Yamini Prashanth - In the Valley of Creativity

Reviews, Vol I, Issue IV

“All glory comes from daring to begin.” says Ruskin Bond in his book Scenes from a Writer's Life. However, the glory becomes far more glorious when you dare to begin at earliest; alike this thirteen years old girl, Yamini Prashant, who has made her life notable at a very tender age by becoming one of India’s youngest published authors.

Yamini wrote her first book Mishti (published by Unicorn Books) when she was merely eleven, an age when children think of far different things than this girl. Mishti is the journal of a daring girl with same name, who is a complete tomboy by nature. Set in a small town in central India, the story speaks about her simple yet interesting childhood, her neighborhood, her friends, her interests, the attractions of a small town and some of her greatest experiences and escapades.
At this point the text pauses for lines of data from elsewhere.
(** * iMicroSeq data portal: the build-time aggregation scripts

    A shallow embedding of [scripts/build_dashboard_data.py] (the Dashboard
    Aggregator) and [scripts/build_quant_tsv.py] (the Quantitative Nester),
    with the properties the specification states about them.

    Conventions of the embedding.
    - A Python [str] is a [string]; a character is a code point below 256
      (Latin-1), which is where the character classes used by the scripts
      ([str.strip], [\s], [\d], [str.lower], [re.I]) are written out.
    - A csv row ([csv.DictReader]) is a [gmap string (option string)]: a
      column of the header holds a string, or [None] in a row that is too
      short; a column that is not in the header is an absent key.
    - A Python [dict] whose iteration order is observed is an association
      list in insertion order ([pydict]).
    - A [float] is an IEEE binary64 value ([pyfloat]): a sign with an exact
      magnitude, an infinity, or NaN; [float(text)] rounds the decimal it
      reads to the nearest value, ties to even. *)

From Stdlib Require Import ZArith QArith Ascii String DecimalString.
From Stdlib Require Import List Sorted Permutation Lia.
From stdpp Require Import base option list sorting strings gmap.

Close Scope Q_scope.

(** ** Python strings *)

Module PyStr.

(** [str.isspace] on Latin-1: TAB..CR, FS..US and space, NEL, NBSP. *)
Definition is_space (c : ascii) : bool :=
  let n := N_of_ascii c in
  ((9 <=? n) && (n <=? 13) || (28 <=? n) && (n <=? 32)
   || (n =? 133) || (n =? 160))%N.

(** [\d]: the decimal digits (below 256 these are 0..9). *)
Definition is_digit (c : ascii) : bool :=
  let n := N_of_ascii c in ((48 <=? n) && (n <=? 57))%N.

Definition lower_char (c : ascii) : ascii :=
  let n := N_of_ascii c in
  if ((65 <=? n) && (n <=? 90)
      || (192 <=? n) && (n <=? 222) && negb (n =? 215))%N
  then ascii_of_N (n + 32) else c.

Definition upper_char (c : ascii) : ascii :=
  let n := N_of_ascii c in
  if ((97 <=? n) && (n <=? 122)
      || (224 <=? n) && (n <=? 254) && negb (n =? 247))%N
  then ascii_of_N (n - 32) else c.

Fixpoint map_chars (f : ascii -> ascii) (s : string) : string :=
  match s with
  | "" => ""
  | String c r => String (f c) (map_chars f r)
  end.

Definition lower : string -> string := map_chars lower_char.

Fixpoint lstrip (s : string) : string :=
  match s with
  | "" => ""
  | String c r => if is_space c then lstrip r else s
  end.

Fixpoint rstrip (s : string) : string :=
  match s with
  | "" => ""
  | String c r =>
      match rstrip r with
      | "" => if is_space c then "" else String c ""
      | r' => String c r'
      end
  end.

(** [s.strip()] *)
Definition strip (s : string) : string := rstrip (lstrip s).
Yamini’s writing capability is not amateur in any sense, as she skilfully holds proper grip over her characters, plots and narrative essentially. The factor which interests us the most in her writing is her seriousness, her detailed observation and candid portrayal of ideas and emotions, which are usually left unnoticed. Yamini is one of such talents who carry the unique flair of making simple things look extraordinary.

According to Yamini, “To me "Mishti" is just the life of a normal girl. It is my imagination of a perfect childhood and a perfect life. "Mishti" is inspired by Ruskin Bond. I am a huge fan of his and love the way he makes an ordinary person's life look so extraordinary and lovely. I wanted my main character to be simple yet, fun and interesting.”

Yamini’s second book is a collection of 20 short stories entitled Granny’s Stories published by Tiny Tot Publications. This book revolves around two children who are spending one of the most memorable weekends with their granny who lives in a beautiful beach house, but all alone. The children and granny undertake some pretty routine outings- to the grocery store, library, and the sandwich shack- but the most touching and interesting part of their trip is attached to the stories that granny shares with the kids. Although, this book is meant for 7-9 year old children, yet it must be read by the readers of all age group to understand the tender emotions which are somehow getting lost in the hullaballoo of modern lifestyle.   

In words of Yamini, “My passion for writing comes from my love for English and books. It gives a lot of satisfaction when you are able to convert your ideas into words and when you write you just get transported into another world. Your characters are moving all around you and you are both the spectator as well as the wire puller. I love to use different words, especially to express humour. Sometimes, sheer boredom steers me towards writing. When I've finished reading all the books at home, when my studies and homework are all done and dusted, when there's nothing even mildly interesting on television and the weather is awful outside- that's when I sit on my laptop and start working on my book. Being the hyperactive girl that I am, the only option left is some sort of creative work.”

Yamini has recently garnered the honour of becoming the youngest TEDx speakers of India and at present she is on the verge of launching few more of her creative writings. Keeping in pace with her life, she is slowly and gradually, with acute honesty towards her creative zeal, climbing the stairs of significance and recognition. 

-Varsha Singh, Managing Editor, Reviews

1 comment:

  1. Looking forward to the author's new creation, Uma : Not So Perfect, and providing a detailed review of it. This young girl is clearly highly intelligent, bold and an oratory genius. Very commendable. Not a lot of young people these days like reading, so it's brilliant to see them writing and making a mark in literature. Yamini clearly deserves a lot of congratulations, encouragement and praise for her remarkable achievements.